In the next blog spots, I’ll share a recap of this technical conference.
Snowcamp is a technical conference on IT development that has been held in Grenoble in winter for the past ten years. Most (if not all?) of the talks are in French.

It’s been a very long time since I’ve been to a conference like this: lack of time, urgent production work and, to some extent, family life. What prompted me to go? One of my Internet buddies, Nicolas Delsaux (senior dev at Zenika in Lille), with whom I share an interest in the profession and a taste for science fiction. ‘You should come to Snowcamp, it’s not far from where you live’. Thanks for the suggestion, mate!
I spent three very cool days there, meeting interesting people and attending relevant talks that gave me ideas for my practice.
Here’s a little recap: what I’m taking away from the conference, and how it could help me/us in my/our day-to-day work at SECUTIX.
(no, I’m not shouting, our official typeface is in CapsLock mode)
Context and organisation of the conference:
Snowcamp takes place at Grenoble’s WTC, a convenient conference centre (located near the train station and right next to the hotel, 15′ from the city centre).
The conference is organised as follows:
Wednesday: universities. Two three-hour workshops, subject to prior registration.
Thursday and Friday: in the morning, a full keynote, then two talks, a 1.5-hour lunch break on site (very good) and three other talks in the afternoon. A Meet & Greet on Thursday evening.
Saturday: optional outing to the snow, skiing (not included in the conference price).
Workshops
Wednesday, 9.30am-12.30pm:
Python royal, by Julien Lenormand and Jonathan Gaffiot, from Kaizen solutions.

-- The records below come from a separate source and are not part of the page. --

(* ===== verification/Merger.v ===== *)
(** * Consolidation

    [consolidate/merger.py]: planning the merge of source volumes, and the status
    changes around the burn (mark, deprecate, abort). *)

From S2P Require Import Prelude Sqlite Catalog VolumeEvents Queries Volumes ArchiveProps BinPack.
Open Scope string_scope.
Open Scope list_scope.
Open Scope Z_scope.

Record ConsolidationPlan := mkPlan {
  source_volume_ids : list Z; source_labels : list string; active_packs : list Pack;
  total_active_bytes : Z; target_media_type : MediaType; volumes_needed : Z;
  pruned_left_behind : list Pack;
}.

(** The labels of the sources, each looked up in turn. *)
Fixpoint labels_of (ids : list Z) : dbc (list string) :=
  match ids with
  | [] => mret []
  | i :: ids => vol ← get_volume_by_id i; ls ← labels_of ids; mret (label vol :: ls)
  end.

Definition plan_consolidation (metadata_reserve_bytes : Z) (ids : list Z) (target : MediaType) :
    dbc ConsolidationPlan :=
  ls ← labels_of ids;
  active ← query (fun d => get_packs_only_on_volumes d ids);
  let total_bytes := sumZ (size_bytes <$> active) in
  left_behind ← query (fun d => get_pruned_packs_on_volumes d ids);
  needed ← (pure_res (estimate_volumes_needed total_bytes (capacity_bytes target)
               metadata_reserve_bytes (ecc_overhead_pct target)) : dbc Z);
  mret (mkPlan ids ls active total_bytes target needed left_behind).

(** [for vid in ids: update_status(conn, vid, st, commit=False)] *)
Fixpoint update_each (st now : string) (ids : list Z) : dbc unit :=
  match ids with
  | [] => mret tt
  | i :: ids => _ ← update_status i st now false false; update_each st now ids
  end.
Definition deprecate_sources (ids : list Z) (now : string) : dbc unit :=
  _ ← update_each "DEPRECATED" now ids; commit.
Definition mark_sources_consolidating (ids : list Z) (now : string) : dbc unit :=
  _ ← update_each "CONSOLIDATING" now ids; commit.
Definition abort_consolidation (ids : list Z) (now : string) : dbc unit :=
  _ ← update_each "VERIFIED" now ids; commit.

This was an excellent hands-on workshop, the aim of which was to present a suite of tools for industrial Python development. In the first hour, we installed the tools and created a very simple mini-application. Then you deploy and activate the code analysis tools, style checker, typing checker, test executions, packaging, and so on.
For me, who has been in the java world for one or two millennia, this is like discovering the equivalent of IntelliJ (=PyCharm, JetBrains), maven (more or less UV), Sonar(Qube), CheckStyle, etc. in the python world.
The keys to this python world are PyCharm and UV, an orchestrator that manages dependencies and environments (like maven, but more modern).
The workshop was very well put together, and the presenters were very approachable, with a wealth of experience of python in production.
Take-away
My team has an internal API overlay project that needs to be written in Python. I’m going to explore the PyCharm+UV options with fastapi to develop them robustly.
Wednesday 14h30-17h30
You too can give style to your data with Grafana, by Thomas Jouve, from Sopra.
Hands-on workshop on using Grafana and discovering its inner workings, its logic and its dashboard-building capabilities. It gave me the opportunity to configure things in Grafana for the first time.
Take-away
A little knowledge of Grafana and ideas for modifying our monitoring dashboards.